Summary: Our unnamed narrator opens with the cryptic salvo that “Life is a hideous thing.” And science threatens to loose hidden truths that will make it a thousand times uglier. If we knew what we really are, we might run mad and immolate ourselves like Arthur Jermyn, Baronet, whose very existence some deny.
The Jermyns were a reputable and comely family until the 18th century, when Sir Wade started exploring the Congo and telling wild tales about a lost jungle city, once the seat of a prehistoric white civilization but now overrun by apes (or worse, their hybrid offspring with the last white humans.) Wade took a “Portuguese” wife who lived unseen in Jermyn House. She accompanied Wade on his last African expedition and never returned.

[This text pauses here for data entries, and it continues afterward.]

(** Whenever a search resolves, it resolves to that form. *)
Lemma search_resolved_inv (db : DB) (q : query) (log : list stmt)
    (ps : list post_result) (total : Z) (w' : World) :
  search q (world db log) = Resolved ((ps, total), w') ->
  ps = Sql.limit_offset limit (offset_of q) (full_result db q) /\
  w_db w' = db /\
  (integrity db -> total = Sql.zlen (full_result db q)).
Proof.
  intros E. destruct (Z.lt_ge_cases (offset_of q) (2 ^ 63)) as [Ho|Ho].
  - destruct (search_form db q log Ho) as [t [w1 [E1 [Hdb Ht]]]].
    rewrite E1 in E. injection E as <- <- <-. auto.
  - destruct (tagsQuery_of q) as [|t ts] eqn:Et.
    + rewrite (search_rejected q db log Ho) in E; [discriminate|].
      rewrite Et. congruence.
    + assert (Hne : tagsQuery_of q <> []) by (rewrite Et; discriminate).
      destruct (Nat.eqb_spec
                  (List.length (Sql.q_select_tag_ids_in db (normTags_of q)))
                  (List.length (normTags_of q))) as [Hlen|Hlen].
      * rewrite (search_rejected q db log Ho) in E; [discriminate | auto].
      * rewrite (search_unresolved q db log Hne Hlen) in E.
        injection E as <- <- <-.
        assert (Hf : full_result db q = []).
        { unfold full_result, matching. rewrite Et.
          apply Nat.eqb_neq in Hlen. rewrite Hlen. reflexivity. }
        rewrite Hf. split; [|split; [reflexivity | reflexivity]].
        unfold Sql.limit_offset, limit. simpl (12 <? 0).
        now rewrite skipn_nil, firstn_nil.
Qed.



Lemma search_page (db : DB) (q : query) (log : list stmt) (page : Z) :
  page <= max_page ->
  exists total w',
    search (at_page q page) (world db log) =
    Resolved ((page_slice page (full_result db q), total), w') /\
    w_db w' = db /\
    (integrity db -> total = Sql.zlen (full_result db q)).
Proof.
  intros H.
  destruct (search_form db (at_page q page) log) as [t [w' [E Hr]]].
  { apply (offset_exact _ (at_page_exact q page H)). }
  rewrite limit_offset_page in E by exact H.
  exists t, w'. split; [exact E | exact Hr].
Qed.

Lemma sort_by_map_In {A B} (le : A -> A -> bool) (f : A -> B) (l : list A)
    (y : B) :
  In y (map f (Sql.sort_by le l)) <-> In y (map f l).
Proof.
  rewrite !in_map_iff. split; intros [x [E H]]; exists x;
    (split; [assumption|]); now apply (sort_by_In le l x).
Qed.

(** The posts of the full result, when distinct names all resolve. *)
Lemma full_result_posts (db : DB) (q : query) (p : post_row) :
  integrity db -> normTags_of q <> [] -> NoDup (normTags_of q) ->
  (forall n, In n (normTags_of q) -> in_vocabulary db n = true) ->
  (In p (map r_post (full_result db q)) <->
   In p (posts db) /\
   forall n, In n (normTags_of q) -> tagged db (p_id p) n = true).
Proof.
  intros I Hne Hnd Hvoc.
  assert (Hlen := resolved_same_length db _ I Hnd Hvoc).
  unfold full_result, matching.
  destruct (tagsQuery_of q) as [|t ts] eqn:E.
  { unfold normTags_of in Hne. rewrite E in Hne. now contradiction Hne. }
  apply Nat.eqb_eq in Hlen. rewrite Hlen.
  rewrite sort_by_map_In.
  rewrite (tagged_rows_posts db _ _ I), filter_In.
  rewrite (having_all_names db _ p I Hne Hnd Hvoc), forallb_forall.
  tauto.
Qed.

Their son Philip succeeded to the title after Wade’s enforced retirement to a madhouse. Though small and “densely stupid,” he was strong and agile. After disgracing the family name by marrying his gamekeeper’s daughter, he compounded the sin by becoming a common sailor. One night, off the Congo coast, he disappeared.
His son Robert returned the Jermyns to respectability. Handsome despite some proportional peculiarities, he took up Wade’s African studies. He married well, but two of his children were so deformed they were never seen in public. The third, Nevil, had his grandfather’s surliness and proclivity for low company. Nevil married a “vulgar” dancer and ran off, to return a widower with an infant son.

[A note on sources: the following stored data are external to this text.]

Lemma problematic_issues_one {U : Unicode} (l : list str) :
  NoDup l ->
  (forall t, t ∈ l -> is_problematic t = bool_decide (t = (lit "fair value gap"))) ->
  problematic_issues l
  = if bool_decide ((lit "fair value gap") ∈ l) then [fair_value_gap_issue] else [].
Proof.
  induction l as [|t l IH]; intros Hnd H; [reflexivity|].
  inversion Hnd as [|? ? Hnotin Hnd']; subst.
  rewrite problematic_issues_cons, (H t) by left.
  destruct (decide (t = (lit "fair value gap"))) as [-> | Hne].
  - rewrite (bool_decide_eq_true_2 _ (eq_refl (lit "fair value gap"))).
    rewrite (bool_decide_eq_true_2 ((lit "fair value gap") ∈ (lit "fair value gap") :: l)) by left.
    rewrite problematic_issues_none; [reflexivity|].
    intros u Hu. rewrite (H u) by (by right).
    apply bool_decide_eq_false_2. intros ->. contradiction.
  - rewrite (bool_decide_eq_false_2 _ Hne).
    rewrite IH; [|assumption|intros u Hu; apply H; by right].
    destruct (decide ((lit "fair value gap") ∈ l)) as [Hin | Hout].
    + rewrite (bool_decide_eq_true_2 _ Hin).
      by rewrite (bool_decide_eq_true_2 ((lit "fair value gap") ∈ t :: l)) by (by right).
    + rewrite (bool_decide_eq_false_2 _ Hout).
      rewrite (bool_decide_eq_false_2 ((lit "fair value gap") ∈ t :: l)); [reflexivity|].
      intros [Heq | Hin]%elem_of_cons; [by apply Hne | contradiction].
Qed.

Lemma strategies_problematic {U : Unicode} (t : str) :
  t ∈ keywords_of "strategies" ->
  is_problematic t = bool_decide (t = (lit "fair value gap")).
Proof.
  intros H. vm_compute in H.
  repeat (apply elem_of_cons in H as [-> | H];
          [unfold is_problematic, Str.lower;
           rewrite py_lower_ascii by reflexivity; vm_compute; reflexivity|]).
  by apply elem_of_nil in H.
Qed.

Lemma indicators_problematic {U : Unicode} (t : str) :
  t ∈ keywords_of "indicators" -> is_problematic t = false.
Proof.
  intros H. vm_compute in H.
  repeat (apply elem_of_cons in H as [-> | H];
          [unfold is_problematic, Str.lower;
           rewrite py_lower_ascii by reflexivity; vm_compute; reflexivity|]).
  by apply elem_of_nil in H.
Qed.

(** X13: The feasibility of what [extract_key_concepts] finds in a text: the
    only keyword of the tables that a problematic term matches is
    ["fair value gap"] (it holds ["ai"]), so the issues are that one when
    the keyword is listed, and the note on many indicators when more
    than five are listed. *)
Theorem feasibility_of_extracted {U : Unicode}
    (find_specific_values : str -> list specific_value) (text : str)
    (components : gmap string (list str)) :
  let concepts := extract_key_concepts find_specific_values text in
  issues (_assess_feasibility concepts components)
  = (if bool_decide ((lit "fair value gap") ∈ get_terms concepts "strategies")
     then [fair_value_gap_issue] else [])
    ++ (if (5 <? length (get_terms concepts "indicators"))%nat
        then [(lit "Many indicators - may need to optimize for performance")] else []).
Proof.
  cbn zeta. unfold _assess_feasibility. cbn [issues].
  rewrite (extract_key_concepts_category _ text "strategies" (keywords_of "strategies"))
    by (vm_compute; repeat constructor).
  rewrite (extract_key_concepts_category _ text "indicators" (keywords_of "indicators"))
    by (vm_compute; repeat constructor).
  rewrite problematic_issues_app.
  rewrite (problematic_issues_none (top_terms (found_items _ (keywords_of "indicators")))).
  2:{ intros t Ht. eapply indicators_problematic, top_terms_keywords, Ht. }
  rewrite problematic_issues_one.
  2:{ apply top_terms_NoDup. }
  2:{ intros t Ht. eapply strategies_problematic, top_terms_keywords, Ht. }
  rewrite app_nil_r.
  destruct (5 <? _)%nat; [reflexivity | by rewrite app_nil_r].
Qed.

(** ** More on strategy components *)

(** What one turn of the sentence loop does to the bucket under a key. *)
Lemma scan_sentence_lookup {U : Unicode} (components : gmap string (list str))
    (raw : str) (key : string) :
  scan_sentence components raw !! key
  = (fun l => l ++ if long_enough (Str.strip raw) && selects key (Str.strip raw)
                   then [Str.strip raw] else [])
      <$> components !! key.
Proof.
  unfold scan_sentence, long_enough.
  destruct (length (Str.strip raw) <? 10)%nat; cbn [negb andb].
  { destruct (components !! key); simpl; by rewrite ?app_nil_r. }
  unfold selects, when_then, append_to. cbn zeta.
  set (s := Str.strip raw). set (sl := Str.lower s).
  destruct (any_in entry_keywords sl
            && (Str.contains (lit "when") sl || Str.contains (lit "if") sl || Str.contains (lit "once") sl)),
           (any_in exit_keywords sl
            && (Str.contains (lit "when") sl || Str.contains (lit "if") sl || Str.contains (lit "at") sl)),
           (any_in risk_keywords sl), (any_in rule_keywords sl);
    rewrite ?lookup_alter;
    repeat match goal with
           | |- context [decide (?a = key)] =>
               destruct (decide (a = key)) as [<- | ?]
           end;
    repeat match goal with
           | |- context [String.eqb key ?a] =>
               destruct (String.eqb_spec key a); try congruence
           end;
    try (cbn; destruct (components !! _); simpl; by rewrite ?app_nil_r).
Qed.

Yet it wasn’t these family troubles that unhinged Robert’s mind. He continued looking for a connection between Wade’s tales of the lost city and legends of the Onga tribes. In 1859, an explorer visited Robert with notes he thought the ethnologist would appreciate. Whatever they contained, Robert first strangled his visitor, then murdered all three of his children. Only Nevil’s intervention saved grandson Alfred. Two years later, confined like Wade, Robert died.
Alfred became baronet, but his tastes never lived up to the title. He eventually abandoned his music hall singer wife and his son Arthur to join an American circus. There he grew fascinated with an oddly pale gorilla and trained it to box with him. During a rehearsal, the ape landed a punch that enraged Alfred. He attacked the beast with an inhuman shriek, tearing at its throat with his teeth. Normally tame, the gorilla fought back and left Alfred a mangled corpse.
Young Arthur received an excellent education despite the family’s reduced wealth. Unlike his forebears, he was a dreamer and poet, and so didn’t mind his odd, off-putting looks. He took up Wade and Robert’s studies and traveled to the Congo, where he met an aged Kaliri chief well-versed in legends of the lost city. Mwanu claimed its hybrid residents had been exterminated by the war-like N’bangus, who’d carried off a certain stuffed goddess. She’d been a princess among the hybrids, later consort to a white god. She bore his son, then went away with him. Years later, the god and princess returned. On her death, the god mummified her as an object of worship for the hybrids. Some said the god himself died before her shrine. Others said their son, though unconscious of his heritage, finally returned to the lost city.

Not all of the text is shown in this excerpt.